• [DESCRIPTION OF THE TASK]: The stretch wanted below opens at the line containing "intros Hl Hq" and closes at the line containing "intros Hk Hk'". Please return it exactly, with no other lines.

BEGIN EXERCISE INPUTS

(** An object loses its owner, and one without an owner gets one. *)
Lemma scope_leak H w M st k l o :
  scope H w M st -> M !! k = Some (Some (l, o)) -> scope (<[l := o]> H) w (delete k M) st.
Proof.
  intros Hs Hk. pose proof Hk as (Hl & Hh & Hty)%(sc_heap _ _ _ _ Hs).
  split; [| | | |apply (sc_fresh _ _ _ _ Hs)|apply Hs].
  - intros k' x [_ Hk']%lookup_delete_Some. by apply (sc_slot _ _ _ _ Hs).
  - intros k' l' o1 [Hne Hk']%lookup_delete_Some. rewrite lookup_insert_ne; [by apply (sc_heap _ _ _ _ Hs)|].
    intros ->. apply Hne. by eapply (sc_inj _ _ _ _ Hs).
  - intros k1 k2 l' o1 o2 [_ H1]%lookup_delete_Some [_ H2]%lookup_delete_Some. by eapply (sc_inj _ _ _ _ Hs).
  - intros l'. rewrite lookup_insert. case_decide; [subst; by left|].
    destruct (sc_frame _ _ _ _ Hs l') as [?|(k0 & o0 & E)]; [by left|right]. exists k0, o0.
    rewrite lookup_delete_ne; [done|]. intros ->. congruence.
Qed.

Lemma scope_adopt H w M st k l o :
  scope H w M st -> H !! l = Some o -> type_of o = k.1 -> (forall l' o', M !! k <> Some (Some (l', o'))) ->
  scope (delete l H) w (<[k := Some (l, o)]> M)
    (mk_capi (<[k := Some l]> (slots st)) (heap st) (next st) (c_rim_world st) (c_ocsp_world st) (c_nras_requests st)).
Proof.
  intros Hs Hl Ht Hk. pose proof (scope_base _ _ _ _ _ _ Hs Hl) as Hh.
  assert (forall k' o1, M !! k' <> Some (Some (l, o1))) as Hother.
  { intros k' o1 (_ & Hn & _)%(sc_heap _ _ _ _ Hs). congruence. }
  split; cbn; [| | | |apply (sc_fresh _ _ _ _ Hs)|apply Hs].
  - intros k' x. rewrite !lookup_insert. case_decide; [by intros [= <-]|]. apply (sc_slot _ _ _ _ Hs).
  - intros k' l' o1. rewrite lookup_insert. case_decide.
    + intros [= <- <-]. subst. by rewrite lookup_delete_eq.
    + intros Hk'. rewrite lookup_delete_ne; [by apply (sc_heap _ _ _ _ Hs)|]. intros ->. by eapply Hother.
  - intros k1 k2 l' o1 o2. rewrite !lookup_insert. do 2 case_decide; subst; try done.
    + intros [= <- <-] Hk2. exfalso. by eapply Hother.
    + intros Hk1 [= <- <-]. exfalso. by eapply Hother.
    + apply (sc_inj _ _ _ _ Hs).
  - intros l'. rewrite lookup_delete. case_decide.
    + subst. right. exists k, o. by rewrite lookup_insert_eq.
    + destruct (sc_frame _ _ _ _ Hs l') as [?|(k0 & o0 & E)]; [by left|right]. exists k0, o0.
      rewrite lookup_insert_ne; [done|]. intros <-. by apply Hk in E.
Qed.

(** Objects without an owner. *)
Lemma scope_alloc H w M st o : scope H w M st -> scope (<[next st := o]> H) w M (alloc o st).2.
Proof.
  intros Hs. pose proof (scope_next _ _ _ _ Hs) as [Hn1 Hn2].
  split; cbn; [apply (sc_slot _ _ _ _ Hs)| |apply (sc_inj _ _ _ _ Hs)| | |apply Hs].
  - intros k l o1 Hk. rewrite !lookup_insert_ne by (intros <-; by apply Hn2 in Hk). by apply (sc_heap _ _ _ _ Hs).
  - intros l. rewrite !lookup_insert. case_decide; [by left|]. apply (sc_frame _ _ _ _ Hs).
  - intros l. rewrite lookup_insert. case_decide; [lia|]. intros Hl%(sc_fresh _ _ _ _ Hs). lia.
Qed.

Lemma scope_change_base H w M st l o o' :
  scope H w M st -> H !! l = Some o -> scope (<[l := o']> H) w M (set_heap (<[l := o']> (heap st)) st).
Proof.
  intros Hs Hl. pose proof (scope_base _ _ _ _ _ _ Hs Hl) as Hh.
  assert (forall k' o1, M !! k' <> Some (Some (l, o1))) as Hother.
  { intros k' o1 (_ & Hn & _)%(sc_heap _ _ _ _ Hs). congruence. }
  split; cbn; [apply (sc_slot _ _ _ _ Hs)| |apply (sc_inj _ _ _ _ Hs)| | |apply Hs].
  - intros k l' o1 Hk. rewrite !lookup_insert_ne by (intros <-; by apply Hother in Hk). by apply (sc_heap _ _ _ _ Hs).
  - intros l'. rewrite !lookup_insert. case_decide; [by left|]. apply (sc_frame _ _ _ _ Hs).
  - intros l'. rewrite lookup_insert. case_decide; [|apply (sc_fresh _ _ _ _ Hs)]. subst. intros _.
    by apply (sc_fresh _ _ _ _ Hs).
Qed.

Lemma scope_delete_base H w M st l o :
  scope H w M st -> H !! l = Some o -> scope (delete l H) w M (set_heap (delete l (heap st)) st).
Proof.
  intros Hs Hl.
  assert (forall k' o1, M !! k' <> Some (Some (l, o1))) as Hother.
  { intros k' o1 (_ & Hn & _)%(sc_heap _ _ _ _ Hs). congruence. }
  split; cbn; [apply (sc_slot _ _ _ _ Hs)| |apply (sc_inj _ _ _ _ Hs)| | |apply Hs].
  - intros k l' o1 Hk. rewrite !lookup_delete_ne by (intros <-; by apply Hother in Hk). by apply (sc_heap _ _ _ _ Hs).
  - intros l'. rewrite !lookup_delete. case_decide; [by left|]. apply (sc_frame _ _ _ _ Hs).
  - intros l'. rewrite lookup_delete. case_decide; [by intros []|]. apply (sc_fresh _ _ _ _ Hs).
Qed.

Lemma scope_world H w M st rw ow n :
  scope H w M st -> scope H (rw, ow, n) M (mk_capi (slots st) (heap st) (next st) rw ow n).
Proof. intros []. by split. Qed.

(** A variable that can be set without losing an object. *)
Definition spare M (k : key) : Prop := forall l o, M !! k <> Some (Some (l, o)).

Lemma spare_none M k : M !! k = None -> spare M k.
Proof. intros Hk l o. by rewrite Hk. Qed.

Lemma spare_null M k : M !! k = Some None -> spare M k.
Proof. intros Hk l o. by rewrite Hk. Qed.

(** *** The operations of the heap *)

Lemma runs_null H w M t v (Q : _ -> _ -> _ -> _ -> Prop) :
  spare M (t, v) -> Q (Ret tt) H w (<[(t, v) := None]> M) -> runs H w M (write t (Some v) None) Q.
Proof.
  intros Hk Hq st Hs. exists H, w, (<[(t, v) := None]> M). split; [intros _|done].
  by apply (scope_set _ _ _ _ (t, v) None).
Qed.

Lemma runs_emit H w M v o (Q : _ -> _ -> _ -> _ -> Prop) :
  spare M (type_of o, v) ->
  (forall l, H !! l = None -> Q (Ret tt) H w (<[(type_of o, v) := Some (l, o)]> M)) ->
  runs H w M (emit (Some v) o) Q.
Proof.
  intros Hk Hq st Hs. exists H, w, (<[(type_of o, v) := Some (next st, o)]> M).
  split; [intros _|by apply Hq, (scope_next _ _ _ _ Hs)]. 
  exact (scope_set _ _ _ _ (type_of o, v) (Some (next st, o)) (<[next st := o]> (heap st)) (S (next st)) Hs Hk
    (conj eq_refl (conj eq_refl (conj eq_refl eq_refl)))).
Qed.

Lemma runs_assign H w M k l o o' (Q : _ -> _ -> _ -> _ -> Prop) :
  M !! k = Some (Some (l, o)) -> type_of o' = type_of o -> Q (Ret tt) H w (<[k := Some (l, o')]> M) ->
  runs H w M (assign (Some l) o') Q.
Proof.
  intros Hk Ht Hq st Hs. exists H, w, (<[k := Some (l, o')]> M). unfold assign.
  pose proof Hk as (-> & _)%(sc_heap _ _ _ _ Hs). cbn. rewrite Ht, bool_decide_true by done.
  split; [intros _|done]. by eapply scope_change.
Qed.

Lemma runs_assign_base H w M l o o' (Q : _ -> _ -> _ -> _ -> Prop) :
  H !! l = Some o -> type_of o' = type_of o -> Q (Ret tt) (<[l := o']> H) w M -> runs H w M (assign (Some l) o') Q.
Proof.
  intros Hl Ht Hq st Hs. exists (<[l := o']> H), w, M. unfold assign.
  pose proof (scope_base _ _ _ _ _ _ Hs Hl) as ->. cbn. rewrite Ht, bool_decide_true by done.
  split; [intros _|done]. by eapply scope_change_base.
Qed.

Lemma runs_delete H w M k l o (Q : _ -> _ -> _ -> _ -> Prop) :
  M !! k = Some (Some (l, o)) -> Q (Ret tt) H w (delete k M) -> runs H w M (delete_object (Some l)) Q.
Proof.
  intros Hk Hq st Hs. exists H, w, (delete k M). unfold delete_object, deref, sbind. cbn.
  pose proof Hk as (-> & _)%(sc_heap _ _ _ _ Hs). cbn. split; [intros _|done]. by eapply scope_delete.
Qed.

Lemma runs_delete_base H w M l o (Q : _ -> _ -> _ -> _ -> Prop) :
  H !! l = Some o -> Q (Ret tt) (delete l H) w M -> runs H w M (delete_object (Some l)) Q.
Proof.
  intros Hl Hq st Hs. exists (delete l H), w, M. unfold delete_object, deref, sbind. cbn.
  pose proof (scope_base _ _ _ _ _ _ Hs Hl) as ->. cbn. split; [intros _|done]. by eapply scope_delete_base.
Qed.

Lemma runs_alloc H w M o (Q : _ -> _ -> _ -> _ -> Prop) :
  (forall l, H !! l = None -> Q (Ret (Some l)) (<[l := o]> H) w M) -> runs H w M (alloc o) Q.
Proof.
  intros Hq st Hs. exists (<[next st := o]> H), w, M. split; [intros _; by apply scope_alloc|].
  by apply Hq, (scope_next _ _ _ _ Hs).
Qed.

(** A variable takes an object that has no owner. *)
Lemma runs_adopt H w M t v l o (Q : _ -> _ -> _ -> _ -> Prop) :
  H !! l = Some o -> type_of o = t -> spare M (t, v) -> Q (Ret tt) (delete l H) w (<[(t, v) := Some (l, o)]> M) ->
  runs H w M (write t (Some v) (Some l)) Q.
Proof.
  intros Hl Ht Hk Hq st Hs. exists (delete l H), w, (<[(t, v) := Some (l, o)]> M). split; [intros _|done].
  by apply scope_adopt.
Qed.

Lemma runs_free H w M t v x (Q : _ -> _ -> _ -> _ -> Prop) :
  M !! (t, v) = Some x -> Q (Ret tt) H w (<[(t, v) := None]> M) -> runs H w M (free t (Some v)) Q.
Proof.
  intros Hk Hq. apply runs_bind. eapply runs_read; [done|]. cbn. destruct x as [[l o]|]; cbn.
  2: { apply runs_ret. by rewrite insert_id in Hq. }
  apply runs_bind. intros st Hs. pose proof Hk as (_ & _ & Ht)%(sc_heap _ _ _ _ Hs). revert st Hs.
  eapply runs_deref; [done|by rewrite bool_decide_true|].
  apply runs_bind. eapply runs_delete; [done|]. apply runs_null.
  - apply spare_none, lookup_delete_eq.
  - by rewrite insert_delete_eq.
Qed.

(** A variable is copied to another, which owns the object from then on. *)
Lemma runs_move H w M t v v' x (Q : _ -> _ -> _ -> _ -> Prop) :
  M !! (t, v) = Some x -> spare M (t, v') -> v <> v' ->
  Q (Ret tt) H w (<[(t, v') := x]> (delete (t, v) M)) -> runs H w M (write t (Some v') (fst <$> x)) Q.
Proof.
  intros Hk Hk' Hv Hq. assert (spare (delete (t, v) M) (t, v')) as Hsp.
  { intros l o. rewrite lookup_delete_ne by congruence. apply Hk'. }
  destruct x as [[l o]|]; cbn.
  - intros st Hs. pose proof Hk as (_ & Hn & Ht)%(sc_heap _ _ _ _ Hs). cbn in Ht.
    exists H, w, (<[(t, v') := Some (l, o)]> (delete (t, v) M)). split; [intros _|done].
    replace H with (delete l (<[l := o]> H)) by by rewrite delete_insert_eq, delete_id.
    apply scope_adopt; [by apply scope_leak|apply lookup_insert_eq|done|done].
  - intros st Hs. exists H, w, (<[(t, v') := None]> (delete (t, v) M)). split; [intros _|done].
    refine (scope_set _ _ _ _ (t, v') None (heap st) (next st) _ Hsp (conj eq_refl eq_refl)).
    apply scope_forget; [done|]. intros l o. congruence.
Qed.

(** A computation on a context. *)
Lemma runs_with_state {A : Type} H w M c (f : sm (state (U:=U) (WU:=WU) (V:=V) (WV:=WV)) Error A)
    (Q : _ -> _ -> _ -> _ -> Prop) :
  (forall o s, f (mk_state c w.1.1 w.1.2 w.2 []) = (o, s) ->
     Q (Ret (o, context s, claims s)) H (rim_world s, ocsp_world s, nras_requests s) M) ->
  runs H w M (with_state c f) Q.
Proof.
  intros Hq st Hs. unfold with_state. pose proof (sc_world _ _ _ _ Hs) as Hw. unfold world_of in Hw. subst w. cbn in *.
  destruct (f _) as [o s] eqn:E. exists H, (rim_world s, ocsp_world s, nras_requests s), M. cbn.
  split; [intros _; by eapply scope_world|]. by apply Hq.
Qed.
(* ===== verification/Cli.v ===== *)
(** * Cli: the command line tool

    src/attest.cpp, src/collect_evidence.cpp, [init_sdk] of src/utils.cpp,
    src/version.cpp and src/main.cpp of the repository's
    src/nv-attestation-cli, over the C interface (Nvat, Sdk), with the options
    of CliOptions and the output of CliOutput.  A C++ function that returns the
    error code of its first failing call is a computation that ends with that
    code; [nv_unique_ptr] is [owning]. *)

From S2P Require Import Prelude Errors Utils OpenSsl StatusBundle NvCache Ocsp X509Chain Json Claims Evaluator DetachedEat.
From S2P Require Import SpdmReq SpdmMeasurementRecords SpdmOpaqueData SpdmResp GpuOpaqueData SwitchOpaqueData.
From S2P Require Import Http Jwt Certs Base64 Rim Report GpuEvidence SwitchEvidence Verify GpuVerify SwitchVerify.
From S2P Require Import Driver NvmlClient NscqClient Sdk Attestation Nvat Locals CliOptions CliOutput.

(** What the build and CLI11 supply: the version, and the text of the help. *)
Class Build : Type := {
  NVATTEST_VERSION_STRING : string;
  NVATTEST_SYSTEM_NAME : string;
  NVATTEST_SYSTEM_PROCESSOR : string;
  app_help : string;
}.

Module Cli.
Import Nvat Locals.

Section cli.
Context `{OSSL : OpenSSL} `{XML : LibXml2} `{env : Eat.Env} `{B64 : Base64Lib} `{L : JwtLib}.
Context `{P : Http.Platform} `{W : Attestation.World}.
Context {U WU V WV : Type} `{RS : !Rim.IRimStore (U * WU)} `{OC : !IOcspHttpClient (V * WV)}.
Context `{XS : XmlSec} `{DL : DynamicLinker} `{NV : Nvml.NvmlLib} `{NQ : Nscq.NscqLib} `{BD : Build}.

Abbreviation object := (Nvat.object (U:=U) (V:=V)).
Abbreviation context_t := (Attestation.AttestationContext (U:=U) (V:=V)).
Abbreviation capi := (Nvat.capi (U:=U) (WU:=WU) (V:=V) (WV:=WV)).
Abbreviation api := (sm capi Error).
Abbreviation world := ((Attestation.shared string * WU) * (Attestation.shared NvOcspResponse * WV) * nat)%type.

Abbreviation equals s t := (bool_decide (s = t)).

END EXERCISE INPUTS

• [TASK RESPONSE]:
  intros Hl Hq st Hs. exists (delete l H), w, M. unfold delete_object, deref, sbind. cbn.
  pose proof (scope_base _ _ _ _ _ _ Hs Hl) as ->. cbn. split; [intros _|done]. by eapply scope_delete_base.
Qed.

Lemma runs_alloc H w M o (Q : _ -> _ -> _ -> _ -> Prop) :
  (forall l, H !! l = None -> Q (Ret (Some l)) (<[l := o]> H) w M) -> runs H w M (alloc o) Q.
Proof.
  intros Hq st Hs. exists (<[next st := o]> H), w, M. split; [intros _; by apply scope_alloc|].
  by apply Hq, (scope_next _ _ _ _ Hs).
Qed.

(** A variable takes an object that has no owner. *)
Lemma runs_adopt H w M t v l o (Q : _ -> _ -> _ -> _ -> Prop) :
  H !! l = Some o -> type_of o = t -> spare M (t, v) -> Q (Ret tt) (delete l H) w (<[(t, v) := Some (l, o)]> M) ->
  runs H w M (write t (Some v) (Some l)) Q.
Proof.
  intros Hl Ht Hk Hq st Hs. exists (delete l H), w, (<[(t, v) := Some (l, o)]> M). split; [intros _|done].
  by apply scope_adopt.
Qed.

Lemma runs_free H w M t v x (Q : _ -> _ -> _ -> _ -> Prop) :
  M !! (t, v) = Some x -> Q (Ret tt) H w (<[(t, v) := None]> M) -> runs H w M (free t (Some v)) Q.
Proof.
  intros Hk Hq. apply runs_bind. eapply runs_read; [done|]. cbn. destruct x as [[l o]|]; cbn.
  2: { apply runs_ret. by rewrite insert_id in Hq. }
  apply runs_bind. intros st Hs. pose proof Hk as (_ & _ & Ht)%(sc_heap _ _ _ _ Hs). revert st Hs.
  eapply runs_deref; [done|by rewrite bool_decide_true|].
  apply runs_bind. eapply runs_delete; [done|]. apply runs_null.
  - apply spare_none, lookup_delete_eq.
  - by rewrite insert_delete_eq.
Qed.

(** A variable is copied to another, which owns the object from then on. *)
Lemma runs_move H w M t v v' x (Q : _ -> _ -> _ -> _ -> Prop) :
  M !! (t, v) = Some x -> spare M (t, v') -> v <> v' ->
  Q (Ret tt) H w (<[(t, v') := x]> (delete (t, v) M)) -> runs H w M (write t (Some v') (fst <$> x)) Q.
Proof.
  intros Hk Hk' Hv Hq. assert (spare (delete (t, v) M) (t, v')) as Hsp.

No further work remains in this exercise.